Trois syndicats de la justice, qui désapprouvent les méthodes du ministre de la Justice, s’engagent désormais à lui rendre coup pour coup. A la guerre comme à la guerre.
Le Syndicat autonome de la magistrature (Sam), le Syndicat libre de la magistrature (Sylima) et le Syndicat autonome des greffiers, secrétaires de greffes et parquets (Synag) étaient le 1er mars 2014 face aux journalistes à la Maison de la presse. Ils ont parlé de la situation de leurs doléances avant d’annoncer qu’ils font désormais front commun contre le garde des Sceaux, ministre de la Justice, Me Mohamed Ali Bathily, pour ses “sorties intempestives” et “malencontreuses” contre les acteurs de la justice.
Issa Traoré du Sam, Adama Yoro Sidibé du Sylima et Hadia Dioumassy du Synag étaient les interlocuteurs de la presse. L’objet de la rencontre avec les hommes de médias était de présenter les points d’insatisfaction des magistrats depuis 2007 et donner la position des syndicats de la justice relativement aux questions d’actualités dans la famille judiciaire.
Pour les doléances, les magistrats à travers leur cahier exigeaient la relecture de leur statut et la prise par le gouvernement des différents textes d’application de ce statut. Les magistrats sont au regret de constater que depuis 2002, près d’une dizaine de textes règlementaires attendent d’être pris par le gouvernement pour l’application de la loi n°02-054 du 16 décembre 2002 portant statut de la magistrature. Ces textes visent notamment : le plan de carrière, la composition du costume d’audience des magistrats, les modalités d’installation des chefs de juridiction et de parquet, les autorités chargées de la notification, etc.
Les magistrats se plaignent du fait qu’il existe dans les divers textes de la République un trop grand nombre de dispositions qui fragilisent le pouvoir judiciaire face au pouvoir exécutif, ce qui explique l’instrumentalisation de la justice par les politiques. “Les règles fondamentales qui régissent leur rapport sont allègrement contournées, bien des fois brutalement violées (principes d’inamovibilité et d’indépendance)”.
Les questions d’actualité concernaient le ministre Mohamed Ali Bathily. Pour les syndicats, depuis son arrivée, il y a eu une brusque montée de fièvre. “On ne cesse de clamer qu’il s’agit là de la mise en œuvre d’une politique hardie de lutte contre l’impunité, la corruption et la mal gouvernance. Vivement si c’est vraiment de cela qu’il s’agit”, a souligné le président du Sylma, Adama Yoro Sidibé.

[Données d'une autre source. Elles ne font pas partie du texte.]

Lemma malformed_last_page_witness :
  (_retrieve_data
     (scripted [JObj (canned_page 3 (repos_from 1 2)); JArr []]) "kv" 150 1 w0).1
  = Raise AttributeError ∧
  (_retrieve_data
     (scripted [JObj (canned_page 3 (repos_from 1 2)); JObj null_items]) "kv" 150 1 w0).1
  = Raise TypeError.
Proof.
  split.
  - apply (proj1 (malformed_last_page
                    (scripted [JObj (canned_page 3 (repos_from 1 2)); JArr []])
                    "kv" 150 1 w0 [mkRequest "kv" 100 1] (mkRequest "kv" 50 2)
                    [(canned_page 3 (repos_from 1 2), repos_from 1 2)]
                    ltac:(lia) ltac:(vm_compute; reflexivity)
                    ltac:(cbn [replies]; apply Forall2_cons_2;
                          [split; vm_compute; reflexivity|apply Forall2_nil_2]))
                 (JArr [])); [reflexivity|discriminate].
  - apply (proj2 (malformed_last_page
                    (scripted [JObj (canned_page 3 (repos_from 1 2)); JObj null_items])
                    "kv" 150 1 w0 [mkRequest "kv" 100 1] (mkRequest "kv" 50 2)
                    [(canned_page 3 (repos_from 1 2), repos_from 1 2)]
                    ltac:(lia) ltac:(vm_compute; reflexivity)
                    ltac:(cbn [replies]; apply Forall2_cons_2;
                          [split; vm_compute; reflexivity|apply Forall2_nil_2]))
                 null_items JNull);
      [reflexivity | vm_compute; reflexivity | reflexivity].
Defined.

Lemma honest_api_report_witness :
  ∃ l',
    (main (serve (repos 3)) "kv" 2 w0).1 = Ok tt ∧
    printed_report (main (serve (repos 3)) "kv" 2 w0).2
    = Some (json_dict "kv" 2 (JInt (Z.of_nat (length (repos 3)))) (JArr l')) ∧
    Forall2 trimmed (take (Z.to_nat 2) (repos 3)) l'.
Proof.
  apply (honest_api_report (repos 3) "kv" 2 w0); [lia | left; lia |].
  repeat (apply Forall_cons_2; [vm_compute; exact I|]). apply Forall_nil_2.
Defined.
(** * Study-session engagement metrics: aggregation, anomaly detection,
      cross-session analytics and the session life cycle.

    The development embeds the following parts of the backend:
    - [services/nlpService.js]: [_calculateBlinkCompliance],
      [calculateFinalMetrics];
    - [models/Session.js]: the session record and [getPageTimeAnalytics];
    - [models/Metric.js]: [getSessionSummary], [detectAnomalies],
      [getAlerts], [isEngaged], [needsBreak] and the save hook;
    - [routes/metrics.js]: the summary, anomalies, alerts, engagement
      timeline, health and distractions handlers;
    - [routes/analytics.js]: the streak of the dashboard handler and the
      productivity score;
    - [routes/sessions.js]: the handlers that create, end, read and
      delete a session;
    - [routes/interactions.js]: the handler that logs an interaction and
      the streak of the overall analytics;
    - [cleanup.js].

    Values that the code only ever produces as integers (counts, epoch
    milliseconds) are integers ([Z] or [nat]). The other JavaScript
    numbers are read in two ways.
    - In the modules [Session], [NLPService], [Metric] and [Analytics]
      sample values are exact rationals ([Q]). This reading carries the
      properties that do not depend on how a number is rounded: which
      branch is taken, what is counted, which error is thrown, what is
      stored. Its attention rate, a function of two counts, is evaluated
      in binary64 all the same.
    - In the modules [Number], [Session64], [NLPService64], [Metric64]
      and [Analytics64] the same code runs on IEEE-754 doubles (the
      primitive floats), every operation rounded as the code's is, with
      [NaN], the infinities and the signed zeros. The statements about
      the blink compliance, the engagement score, the engagement drops,
      the productivity score, the page times and the statistics of the
      summary are statements about this reading. *)

From Stdlib Require Import ZArith QArith Qround Qabs Qminmax Lia Lqa Floats.
From stdpp Require Import base option list sorting gmap strings.

Local Open Scope Z_scope.

(** ** JavaScript primitives used by the code *)

Module JS.

(** [Math.round]: the nearest integer, halves rounded towards +infinity. *)
Definition Math_round (x : Q) : Z := Qfloor (x + (1 # 2)).

(** [Math.floor]. *)
Definition Math_floor (x : Q) : Z := Qfloor x.

(** [x || 0] on a number that may be absent; [0 || 0] is [0]. *)
Definition or0 (x : option Q) : Q := default 0%Q x.

(** Truthiness of a boolean field that may be absent. *)
Definition truthy (b : option bool) : bool := default false b.

(** Truthiness of a page number that may be absent: [0] is falsy. *)
Definition truthyZ (p : option Z) : option Z :=
  match p with
  | Some 0 => None
  | other => other
  end.

(** Outcome of running a piece of code: a value or a thrown error. *)
Inductive Error := TypeError.

Inductive Completion (A : Type) :=
| Return (a : A)
| Throw (e : Error).
Global Arguments Return {A} a.
Global Arguments Throw {A} e.

Global Instance Completion_ret : MRet Completion := fun _ a => Return a.
Global Instance Completion_bind : MBind Completion :=
  fun _ _ f m => match m with Return a => f a | Throw e => Throw e end.

(** [arr.forEach] with a body that updates local variables. *)
Fixpoint forEach {A S : Type} (body : S -> A -> Completion S)
    (arr : list A) (s : S) : Completion S :=
  match arr with
  | [] => Return s
  | a :: rest => s' ← body s a; forEach body rest s'
  end.

(** [[...new Set(arr)]]: the distinct elements in order of first
    occurrence. *)
Definition Set_from `{EqDecision A} (arr : list A) : list A :=
  foldl (fun acc x => if decide (x ∈ acc) then acc else acc ++ [x]) [] arr.

(** [Math.max(...xs)] and [Math.min(...xs)]; [None] stands for the
    infinite value returned for an empty argument list. *)
Definition Math_max (xs : list Q) : option Q :=
  match xs with
  | [] => None
  | x :: rest => Some (foldl Qmax x rest)
  end.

Les syndicats se disent perplexes face à certaines méthodes peu orthodoxes qu’ils observent malheureusement dans le traitement de certains dossiers impliquant des magistrats et cette “espèce d’avalanche” de “mots assez durs dans les médias par le ministre”. De ce fait, ils ont tenu à faire connaître leur position.
Des lignes jaunes franchies
Les syndicats de la justice, au regard des dispositions pertinentes du code de procédure pénale, expriment leur incompréhension relativement aux mandats de dépôt décernés contre les camarades. Il s’agit de 4 magistrats, un greffier et un clerc d’huissier. Pour eux, à la lecture du droit notamment les articles 122 et 1223 du CPP, les mandats de dépôt ne s’imposaient pas. Aussi, les trois syndicats regrettent le non-respect par le garde des Sceaux de la présomption d’innocence dans cette affaire quand il affirme que “c’est des magistrats qui ont dépouillé un vieil homme aveugle de 56 bovins”.
Les syndicalistes regrettent vivement la non-tenue à la date de la 1re session de la Cour d’assises. Une session qui devrait s’ouvrir normalement le 24 février 2014 et s’étaler sur 21 jours au cours desquels 120 affaires devraient être jugées. “Au temps du ministre Malick Coulibaly, le Mali s’était inscrit dans la tradition des bonnes pratiques en matière criminelle”, ont-ils précisé.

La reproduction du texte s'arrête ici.